▸ **About this exercise**
Identical copies of all the records below are needed.

::: Given information

(** * The steps of the operations *)

Lemma keeps_allocate {E : Type} σ hand w :
  keeps σ hand w →
  match Space.allocate_page (E := E) dbg w with
  | (w', Ok (Some f)) => keeps σ (f :: hand) w'
  | (w', Ok None) => keeps σ hand w'
  | (_, Err _) => False
  end.
Proof.
  intros (σ1 & Hac). pose proof (allocate_page_world (E := E) dbg l σ1 w (ac_impl _ _ _ _ Hac)) as Ha.
  destruct (Space.allocate_page dbg w) as [w' [[f|]|]]; destruct Ha as (Es & Et & Ha); [| |done].
  - destruct Ha as ([_ Hf] & σ2 & Hadd & Hi). exists σ2.
    eapply (accounts_add σ hand _ σ1 σ2 w w' [f]); [done|done|done|..]; rewrite ?Es, ?Et; auto using NoDup_singleton.
    by intros g ->%list_elem_of_singleton.
  - exists σ1. destruct Hac. by split; rewrite ?Es, ?Et.
Qed.

Lemma keeps_write σ hand w f bs :
  keeps σ hand w → f ∈ hand → length bs = 4096%nat → keeps σ hand (Image.set_mem (<[f := bs]> (w_mem w)) w).
Proof.
  intros (σ1 & [Hi Hn Ht Hr Hp Hm]) Hf Hlen. exists (<[f := bs]> σ1).
  assert (f ∈ hand ++ owned (w_space w)) as Hin by (apply elem_of_app; by left). destruct (Ht f Hin) as [Hf0 Hfs].
  split; [by apply serve_write|done|..|done|done].
  - intros g Hg. destruct (Ht g Hg). split; [done|]. destruct (decide (g = f)) as [->|]; [by rewrite lookup_insert_eq|].
    by rewrite lookup_insert_ne.
  - intros g Hg. rewrite lookup_insert_ne by (intros ->; done). auto.
Qed.

Lemma keeps_free σ hand w f :
  keeps σ (f :: hand) w → ∃ w', Space.free_frame dbg f w = (w', Ok ()) ∧ keeps σ hand w'.
Proof.
  intros (σ1 & Hac). pose proof Hac as [Hi Hn Ht Hr Hp Hm].
  destruct (free_frame_world dbg l σ1 w f Hi) as (w' & σ2 & -> & Es & Et & Hrem & Hi2); [apply Ht; by left|].
  exists w'. split; [done|]. exists σ2. eapply accounts_drop; [done|done|done|by rewrite Es|by rewrite Es|by rewrite Es, Et].
Qed.

(** New tables are accounted to the address space. *)
Lemma accounts_grown σ hand σ1 w σ2 w2 new :
  accounts σ hand σ1 w → grown dbg l σ1 w σ2 w2 new → accounts σ hand σ2 w2.
Proof.
  intros Hac [Hi Hadd Hf Hn Ht Hu Hl]. eapply accounts_add; [done|done|done|done|done| |done|done].
  unfold owned. rewrite Ht, Hu. solve_Permutation.
Qed.

(** [map_process_page] of a frame in hand: recorded on success, still in hand on an error,
    also on the one that leaves the page in the tables. *)
Lemma keeps_map σ hand w va f flags :
  keeps σ (f :: hand) w →
  match Space.map_process_page dbg max_tables max_mappings exclusion va f flags w with
  | (w', Ok _) => keeps σ hand w'
  | (w', Err (Raise _)) => keeps σ (f :: hand) w'
  | (_, Err (Halt _)) => is_canonical va = false
  end.
Proof.
  intros Hk. unfold Space.map_process_page. destruct (checked_add 64 va PAGE_SIZE) as [pe|]; [|done].
  destruct (Space.va_overlaps_kernel_low_reserved exclusion va pe); [done|].
  destruct (overlaps_shared_window va pe); [done|].
  destruct (Space.pd_entry_points_at_shared_carve_out_pt va w); [done|].
  destruct (is_canonical va) eqn:Hcan; cbn [negb]; [|done]. set (page := Mm.align_down va PAGE_SIZE).
  destruct Hk as (σ1 & Hac). pose proof (map_to_spec dbg max_tables l page f flags σ1 w (ac_impl _ _ _ _ Hac)) as Hm.
  unfold map_raise. destruct (Space.map_to dbg max_tables page f flags w) as [w1 [[]|[m|e]]]; cbn [fst snd map_err lift_err]; [|done|].
  2: { destruct Hm as (σ2 & new & G). exists σ2. by eapply accounts_grown. }
  destruct Hm as (σ2 & new & w0 & G & -> & Hl & Hmiss). pose proof (accounts_grown _ _ _ _ _ _ _ Hac G) as Hac0.
  rewrite <- (gr_lookup _ _ _ _ _ _ _ G) in Hl. pose proof Hac0 as [_ _ _ _ Hp0 Hm0].
  assert (∀ m, m ∈ user_mappings (w_space w0) → page_of m ≠ page) as Hne.
  { intros m Hm E. destruct (Hm0 m Hm) as [fl Hfl]. congruence. }
  assert (∀ m, m ∈ user_mappings (w_space w0) → ∃ fl, pt_lookup (pt_set (w_pt w0) page f flags) (page_of m) = Some (frame_address m, fl)) as Hold.
  { intros m Hm. rewrite pt_lookup_set, decide_False by auto. auto. }
  unfold Space.record_user_mapping. cbn [Space.set_pt w_space]. destruct (decide _) as [Hfull|Hroom].
  - exists σ2. eapply accounts_move; [exact Hac0|done..|exact Hold].
  - exists σ2. eapply accounts_move; [exact Hac0|done|done|..]; cbn [Space.set_space w_space w_pt user_mappings].
    + unfold owned. cbn. rewrite fmap_app. cbn. solve_Permutation.
    + rewrite fmap_app. apply NoDup_app. split_and!; [done| |apply NoDup_singleton].
      intros q (m & -> & Hm)%list_elem_of_fmap Hq%list_elem_of_singleton. by apply (Hne m).
    + intros m [Hm| ->%list_elem_of_singleton]%elem_of_app; [auto|]. exists flags. cbn. rewrite pt_lookup_set, decide_True by done. done.
Qed.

::::::

▸ **Answer to this problem**
(** * The steps of the operations *)

Lemma keeps_allocate {E : Type} σ hand w :
  keeps σ hand w →
  match Space.allocate_page (E := E) dbg w with
  | (w', Ok (Some f)) => keeps σ (f :: hand) w'
  | (w', Ok None) => keeps σ hand w'
  | (_, Err _) => False
  end.
Proof.
  intros (σ1 & Hac). pose proof (allocate_page_world (E := E) dbg l σ1 w (ac_impl _ _ _ _ Hac)) as Ha.
  destruct (Space.allocate_page dbg w) as [w' [[f|]|]]; destruct Ha as (Es & Et & Ha); [| |done].
  - destruct Ha as ([_ Hf] & σ2 & Hadd & Hi). exists σ2.
    eapply (accounts_add σ hand _ σ1 σ2 w w' [f]); [done|done|done|..]; rewrite ?Es, ?Et; auto using NoDup_singleton.
    by intros g ->%list_elem_of_singleton.
  - exists σ1. destruct Hac. by split; rewrite ?Es, ?Et.
Qed.

Lemma keeps_write σ hand w f bs :
  keeps σ hand w → f ∈ hand → length bs = 4096%nat → keeps σ hand (Image.set_mem (<[f := bs]> (w_mem w)) w).
Proof.
  intros (σ1 & [Hi Hn Ht Hr Hp Hm]) Hf Hlen. exists (<[f := bs]> σ1).
  assert (f ∈ hand ++ owned (w_space w)) as Hin by (apply elem_of_app; by left). destruct (Ht f Hin) as [Hf0 Hfs].
  split; [by apply serve_write|done|..|done|done].
  - intros g Hg. destruct (Ht g Hg). split; [done|]. destruct (decide (g = f)) as [->|]; [by rewrite lookup_insert_eq|].
    by rewrite lookup_insert_ne.
  - intros g Hg. rewrite lookup_insert_ne by (intros ->; done). auto.
Qed.

Lemma keeps_free σ hand w f :
  keeps σ (f :: hand) w → ∃ w', Space.free_frame dbg f w = (w', Ok ()) ∧ keeps σ hand w'.
Proof.
  intros (σ1 & Hac). pose proof Hac as [Hi Hn Ht Hr Hp Hm].
  destruct (free_frame_world dbg l σ1 w f Hi) as (w' & σ2 & -> & Es & Et & Hrem & Hi2); [apply Ht; by left|].
  exists w'. split; [done|]. exists σ2. eapply accounts_drop; [done|done|done|by rewrite Es|by rewrite Es|by rewrite Es, Et].
Qed.

(** New tables are accounted to the address space. *)
Lemma accounts_grown σ hand σ1 w σ2 w2 new :
  accounts σ hand σ1 w → grown dbg l σ1 w σ2 w2 new → accounts σ hand σ2 w2.
Proof.
  intros Hac [Hi Hadd Hf Hn Ht Hu Hl]. eapply accounts_add; [done|done|done|done|done| |done|done].
  unfold owned. rewrite Ht, Hu. solve_Permutation.
Qed.

(** [map_process_page] of a frame in hand: recorded on success, still in hand on an error,
    also on the one that leaves the page in the tables. *)
Lemma keeps_map σ hand w va f flags :
  keeps σ (f :: hand) w →
  match Space.map_process_page dbg max_tables max_mappings exclusion va f flags w with
  | (w', Ok _) => keeps σ hand w'
  | (w', Err (Raise _)) => keeps σ (f :: hand) w'
  | (_, Err (Halt _)) => is_canonical va = false
  end.
Proof.
  intros Hk. unfold Space.map_process_page. destruct (checked_add 64 va PAGE_SIZE) as [pe|]; [|done].
  destruct (Space.va_overlaps_kernel_low_reserved exclusion va pe); [done|].
  destruct (overlaps_shared_window va pe); [done|].
  destruct (Space.pd_entry_points_at_shared_carve_out_pt va w); [done|].
  destruct (is_canonical va) eqn:Hcan; cbn [negb]; [|done]. set (page := Mm.align_down va PAGE_SIZE).
  destruct Hk as (σ1 & Hac). pose proof (map_to_spec dbg max_tables l page f flags σ1 w (ac_impl _ _ _ _ Hac)) as Hm.
  unfold map_raise. destruct (Space.map_to dbg max_tables page f flags w) as [w1 [[]|[m|e]]]; cbn [fst snd map_err lift_err]; [|done|].
  2: { destruct Hm as (σ2 & new & G). exists σ2. by eapply accounts_grown. }
  destruct Hm as (σ2 & new & w0 & G & -> & Hl & Hmiss). pose proof (accounts_grown _ _ _ _ _ _ _ Hac G) as Hac0.
  rewrite <- (gr_lookup _ _ _ _ _ _ _ G) in Hl. pose proof Hac0 as [_ _ _ _ Hp0 Hm0].
  assert (∀ m, m ∈ user_mappings (w_space w0) → page_of m ≠ page) as Hne.
  { intros m Hm E. destruct (Hm0 m Hm) as [fl Hfl]. congruence. }
  assert (∀ m, m ∈ user_mappings (w_space w0) → ∃ fl, pt_lookup (pt_set (w_pt w0) page f flags) (page_of m) = Some (frame_address m, fl)) as Hold.
  { intros m Hm. rewrite pt_lookup_set, decide_False by auto. auto. }
  unfold Space.record_user_mapping. cbn [Space.set_pt w_space]. destruct (decide _) as [Hfull|Hroom].
  - exists σ2. eapply accounts_move; [exact Hac0|done..|exact Hold].
  - exists σ2. eapply accounts_move; [exact Hac0|done|done|..]; cbn [Space.set_space w_space w_pt user_mappings].
    + unfold owned. cbn. rewrite fmap_app. cbn. solve_Permutation.
    + rewrite fmap_app. apply NoDup_app. split_and!; [done| |apply NoDup_singleton].
      intros q (m & -> & Hm)%list_elem_of_fmap Hq%list_elem_of_singleton. by apply (Hne m).
    + intros m [Hm| ->%list_elem_of_singleton]%elem_of_app; [auto|]. exists flags. cbn. rewrite pt_lookup_set, decide_True by done. done.
Qed.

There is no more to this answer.